Pediatric PFE occurs mostly in young children, and there is marked risk for local recurrence among 5-year survivors even after gross-total resection and postoperative radiotherapy. Repeated resections are therefore an important part of treatment and may lead to persistent tumor control. Even though the majority of children with PFE die from their tumor disease, some patients survive for more than 50 years with excellent functional outcome and working capacity.
室管膜瘤是儿童第三常见的后颅窝肿瘤;然而,关于小儿后颅窝室管膜瘤(PFE)手术治疗后结局的长期随访数据匮乏。因此,作者试图调查在其机构接受PFE治疗的儿童的长期结局。

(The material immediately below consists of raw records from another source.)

Lemma sorted_split_le es it : sorted (items es) -> isnan it.1 = false ->
  exists a b, es = a ++ b /\ Forall (λ x, ilt x it \/ same_item x it) (items a) /\ Forall (λ x, ilt it x) (items b).
Proof.
  intros Hs Hit. destruct (sorted_split es it Hs Hit) as (a & b & -> & Ha & Hb).
  assert (Ha' : Forall (λ x, ilt x it \/ same_item x it) (items a)) by (eapply Forall_impl; [exact Ha|]; tauto).
  rewrite fmap_app in Hs. destruct Hs as [Hs Hn]. apply StronglySorted_app in Hs as (_ & _ & Hs).
  destruct b as [|x b]; [by exists a, []|]. rewrite fmap_cons in *. apply StronglySorted_inv in Hs as [_ Hlt].
  apply Forall_cons in Hb as [Hx Hb]. destruct (ilt_total (e_item x) it) as [?|[Hsame|Hgt]]; [done| |].
  - exists (a ++ [x]), b. rewrite <- app_assoc. split; [done|]. split.
    + rewrite fmap_app. apply Forall_app. split; [done|]. constructor; [by right|constructor].
    + eapply Forall_impl; [exact Hlt|]. intros y Hy. eapply same_item_lt_l; [|exact Hy]. by destruct Hsame.
  - exists a, (x :: b). split; [done|]. split; [done|]. rewrite fmap_cons. constructor; [done|].
    eapply Forall_impl; [exact Hlt|]. intros y Hy. by eapply ilt_trans.
Qed.
(* ===== verification/ZslRange.v ===== *)
(** Deleting ranges, and freeing the list: the elements in the range, and no others,
    are deleted, and their nodes and strings are freed. *)

From stdpp Require Import gmap.
From S2P Require Import Prelude State ZslOrder Zsl ZslInv ZslOps ZslIns ZslSpec ZslUpdate ZslLaws.

Local Open Scope Z_scope.

Abbreviation elements l := (snd <$> l).

(** ** The loop *)

(** The entries [d] after [a] are in range and the next is not. *)
Definition run_of (R : item -> Z -> bool) (k : Z) (d c : list ent) : Prop :=
  (forall j x, d !! j = Some x -> R (e_item x) (u64 (k + Z.of_nat j)) = true) /\
  (forall x, head c = Some x -> R (e_item x) (u64 (k + Z.of_nat (length d))) = false).

Lemma run_of_cons R k x d c : run_of R k (x :: d) c -> u64 k = k -> R (e_item x) k = true /\ run_of R (u64 (k + 1)) d c.
Proof.
  intros [H1 H2] Hk. assert (Hadd : forall j, u64 (u64 (k + 1) + Z.of_nat j) = u64 (k + Z.of_nat (S j))).
  { intros j. unfold wrapu. rewrite Zplus_mod_idemp_l. f_equal. lia. }
  split; [specialize (H1 0%nat x eq_refl); by rewrite Z.add_0_r, Hk in H1|]. split.
  - intros j y Hy. rewrite Hadd. by apply (H1 (S j)).
  - intros y Hy. rewrite Hadd. by apply H2.
Qed.

Lemma wp_delete_loop R a c update (Q : zskiplist * list bytes -> zmem -> Prop) : forall d fuel zsl m k deleted,
  zsl_ok (heap m) zsl (a ++ d ++ c) -> (forall q, is_Some (heap m !! q) <-> q ∈ owned zsl (a ++ d ++ c)) ->
  take (zlevel zsl) update = stops (header zsl) a (zlevel zsl) -> (length d <= fuel)%nat -> u64 k = k ->
  run_of R k d c ->
  (forall zsl' m', zset m' zsl' (items (a ++ c)) -> freed m' = freed m ++ elements (items d) ->
     Q (zsl', deleted ++ elements (items d)) m') ->
  wp (delete_loop fuel (λ n k, R (item_of n) k) zsl update
        (match d ++ c with [] => None | e :: _ => Some (e_loc e) end) k deleted) m Q.
Proof.
  induction d as [|x d IH]; intros fuel zsl m k deleted Hok Hown Hup Hf Hk Hrun HQ; cbn [app] in *.
  - assert (Hdone : Q (zsl, deleted) m).
    { rewrite <- (app_nil_r deleted). apply HQ; [by exists (a ++ c)|by rewrite app_nil_r]. }
    destruct c as [|y c]; [destruct fuel; by apply wp_ret|].
    assert (HR : R (e_item y) k = false).
    { rewrite <- Hk. destruct Hrun as [_ H2]. specialize (H2 y eq_refl). by rewrite Z.add_0_r in H2. }
    destruct fuel; cbn [delete_loop]; (eapply wp_bind, wp_zget; [by eapply next_item|]);
      rewrite item_of_node, HR; by apply wp_ret.
  - destruct (run_of_cons _ _ _ _ _ Hrun Hk) as [HR Hrun']. destruct fuel as [|fuel]; [cbn in Hf; lia|]. cbn [delete_loop].
    pose proof (next_item _ _ _ _ _ Hok) as Hx. eapply wp_bind, wp_zget; [exact Hx|]. rewrite item_of_node, HR.
    pose proof (ok_heights _ _ _ Hok) as Hh. apply Forall_app in Hh as [_ Hh]. apply Forall_cons in Hh as [Hhx Hhb].
    eapply wp_bind, wp_level_at; [exact Hx|apply node_level; cbn in Hhx; lia|].
    rewrite fwd_0 by (eapply Forall_impl; [exact Hhb|]; cbn; lia).
    eapply wp_bind, wp_zslDeleteNode; [exact Hok|done|]. intros zsl' h' Hok' Hhd Hlv Hnode Hsame.
    eapply wp_bind, wp_zslFreeNode; [exact Hnode|]. cbn [ele node_of heap freed default].
    destruct (unlinked_freed m h' zsl zsl' a x (d ++ c) Hown (ok_nodup _ _ _ Hok) Hok' Hhd Hsame) as [Hokd Hownd].
    assert (Hown' := owned_all _ _ _ Hokd Hownd).
    apply IH; [done|done| |cbn in Hf; lia|unfold wrapu; apply Z.mod_mod; lia|done|].
    + rewrite Hhd, <- (take_stops _ a _ _ Hlv), <- Hup, take_take. by rewrite Nat.min_l.
    + intros zsl'' m' Hz Hfr. specialize (HQ zsl'' m' Hz). rewrite !fmap_cons in HQ. cbn [freed] in Hfr.
      rewrite <- app_assoc in Hfr |- *. by apply HQ.
Qed.

Lemma filter_none {A} (P : A -> Prop) `{forall x, Decision (P x)} l : Forall (λ x, ~ P x) l -> filter P l = [].
Proof. induction 1 as [|x l Hx Hl IH]; [done|]. by rewrite filter_cons_False. Qed.

Section delete.
Context {R : Type} `{Range R} (r : R).

(** The range is a segment of the list. *)
Lemma range_segment es : sorted (items es) -> range_laws r (items es) ->
  exists a d c, es = a ++ d ++ c /\
    Forall (λ x, negb (gte_min x r) = true) (items a) /\ Forall (λ x, negb (gte_min x r) = false) (items (d ++ c)) /\
    Forall (λ x, lte_max x r = true) (items d) /\ Forall (λ x, lte_max x r = false) (items c).
Proof.
  intros Hs Hr. destruct (gte_split r es Hs Hr) as (a & b & -> & Ha & Hb). rewrite fmap_app in Hs.
  apply sorted_app in Hs as [_ Hs]. destruct (lte_split r b Hs) as (d & c & -> & Hd & Hc); [|by exists a, d, c].
  eapply range_laws_sub; [|exact Hr]. intros x Hx. rewrite fmap_app. apply elem_of_app. by right.
Qed.

Lemma delete_range_zset m zsl l : zset m zsl l -> range_laws r l ->
  wp (delete_in_range zsl r) m (λ '(zsl', deleted) m',
    zset m' zsl' (filter (λ x, in_range r x = false) l) /\
    deleted = elements (filter (λ x, in_range r x = true) l) /\ freed m' = freed m ++ deleted).
Proof.
  intros (es & [Hok Hown] & <-) Hr.
  destruct (range_segment es (ok_sorted _ _ _ Hok) Hr) as (a & d & c & -> & Ha & Hb & Hd & Hc).
  pose proof (out_gte r _ Ha) as Hna. pose proof (out_lte r _ Hc) as Hnc.
  assert (Hyd : Forall (λ x, in_range r x = true) (items d)).
  { rewrite fmap_app in Hb. apply Forall_app in Hb as [Hb _]. rewrite Forall_forall in *. intros x Hx.
    unfold in_range. by rewrite (Hd x Hx), (proj1 (negb_false_iff _) (Hb x Hx)). }
  unfold delete_in_range.
  apply wp_bind, (wp_search zsl (a ++ d ++ c) m (λ it _, negb (gte_min it r)) a (d ++ c)); [done| |].
  { by apply (splits_items _ (λ it, negb (gte_min it r))). }
  apply wp_bind. eapply wp_next_of; [exact Hok|done|apply Hok|].
  apply (wp_delete_loop (λ it _, lte_max it r) a c); [done|done| | |done| |].
  - rewrite stops_update. by apply take_stops.
  - rewrite (ok_length _ _ _ Hok), Nat2Z.id, !length_app. lia.
  - rewrite Forall_fmap in Hd, Hc. split.
    + intros j x Hx. by apply (Forall_lookup_1 _ _ _ _ Hd Hx).
    + intros x Hx. destruct c as [|y c]; [done|]. injection Hx as ->. by apply Forall_cons in Hc as [Hc _].
  - intros zsl' m' Hz Hfr. cbn [app]. rewrite !fmap_app, !filter_app in *.
    rewrite !(filter_all _ (items a)), !(filter_all _ (items c)), (filter_none _ (items d)) by
      (done || (eapply Forall_impl; [done|]; intros ? ->; done)).
    rewrite (filter_none _ (items a)), (filter_none _ (items c)), (filter_all _ (items d)) by
      (done || (eapply Forall_impl; [done|]; intros ? ->; done)).
    cbn [app]. by rewrite app_nil_r.
Qed.
End delete.

Lemma zslDeleteRangeByRank_zset m zsl l start end_ :
  let from := Z.to_nat (start - 1) in let num := Z.to_nat (end_ - start + 1) in
  zset m zsl l -> 1 <= start < 2 ^ 32 -> 0 <= end_ < 2 ^ 32 ->
  wp (zslDeleteRangeByRank zsl start end_) m (λ '(zsl', deleted) m',
    zset m' zsl' (take from l ++ drop (from + num) l) /\
    deleted = elements (take num (drop from l)) /\ freed m' = freed m ++ deleted).
Proof.
  intros from num (es & [Hok Hown] & <-) Hst Hen. pose proof (ok_small _ _ _ Hok) as Hsmall.
  set (a := take from es). set (d := take num (drop from es)). set (c := drop (from + num) es).
  assert (Ees : es = a ++ d ++ c) by (unfold a, d, c; rewrite <- drop_drop, !take_drop; done).
  rewrite <- !fmap_take, <- !fmap_drop, <- fmap_app, <- fmap_take. fold a d c.
  pose proof Hok as Hok'. rewrite Ees in Hok', Hown. unfold zslDeleteRangeByRank.
  apply wp_bind, (wp_search zsl es m (λ _ r, r <? start) a (d ++ c)); [done| |].
  { split; [done|]. intros j x Hj. apply lookup_lt_Some in Hj. unfold a. rewrite length_take.
    destruct (Z.ltb_spec (Z.of_nat j + 1) start), (Nat.ltb_spec j (from `min` length es)); lia. }
  apply wp_bind. eapply wp_next_of; [exact Hok'|done|apply Hok|].
  destruct (update_first zsl a (zlevel zsl)) as [rest Hup].
  { apply Hok. }
  { pose proof (ok_heights _ _ _ Hok') as Hh. apply Forall_app in Hh as [Hh _]. eapply Forall_impl; [exact Hh|]. cbn. lia. }
  rewrite Hup at 2. rewrite (above_0 a _ _ _ Hok').
  assert (Hla : (length a <= length es)%nat) by (unfold a; rewrite length_take; lia).
  assert (Hlad : (length a + length d <= length es)%nat) by (rewrite Ees, !length_app; lia).
  apply (wp_delete_loop (λ _ k, k <=? end_) a c); [done|done| | | | |].
  - rewrite stops_update. by apply take_stops.
  - rewrite (ok_length _ _ _ Hok), Nat2Z.id. lia.
  - unfold wrapu. by rewrite Z.mod_mod.
  - rewrite wrapu_small by cint. split.
    + intros j x Hx. apply lookup_lt_Some in Hx. rewrite wrapu_small by cint. apply Z.leb_le.
      unfold d, a in *. rewrite !length_take, length_drop in *. lia.
    + intros x Hx. rewrite wrapu_small by cint. apply Z.leb_gt.
      assert (Hc : (0 < length c)%nat) by (destruct c; [done|simpl; lia]).
      unfold d, a, c in *. rewrite !length_take, ?length_drop in *. lia.
  - intros zsl' m' Hz Hfr. done.
Qed.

作者对接受PFE治疗且存活至少5年的儿童的结局数据进行了回顾性分析。
作者确定了22名儿童(手术时的中位年龄为3岁,范围0 - 18岁),他们在1945年至2014年期间接受了PFE原发肿瘤切除术,且有至少5年的观察生存期。这22名患者均未失访,他们代表了58名接受治疗的小儿PFE患者中的长期幸存者(38%)。在MRI时代之前(1945 - 1986年)接受治疗的34名儿童中有9名(26%)是长期幸存者,而在MRI时代(1987 - 2014年)接受治疗的24名患者中观察到的5年生存率为13名(54%)。大多数患者(n = 16)接受了辅助放疗,其中4名接受了质子束照射。6名儿童未接受辅助治疗(n = 3)或仅接受化疗作为辅助治疗(n = 3)。在本报告发布时,14名患者存活。根据MRI检查结果,除1名患者(78岁)在无事件生存65年后已知有残留肿瘤外,所有这些患者均无肿瘤。9名患者因残留或复发性肿瘤进行了再次切除,主要是针对伴有进行性临床症状的局部残留病灶;4名患者仅进行了1次再次切除,而5名患者在初次手术后15年内每人进行了3次或更多次切除。在进一步随访中,接受第二次手术的患者中有5名被发现死于该疾病,无论是否进行了额外的切除,这些切除是在第二次手术后6至13年进行的。然而,其他4名患者在最后一次切除后6至27年进行的最新随访MRI检查中无肿瘤。因此,与现代(质子束)放疗一样,再次手术似乎增加了一些患者控制肿瘤的机会。8名存活超过20年的患者中有6名临床状况良好,其中5名全职工作,1名兼职工作。
小儿PFE大多发生于幼儿,即使在全切除及术后放疗后,5年幸存者中局部复发风险仍很高。因此,再次切除是治疗的重要组成部分,可能导致肿瘤的持续控制。尽管大多数患有PFE的儿童死于肿瘤疾病,但一些患者存活超过50年,功能结局和工作能力良好。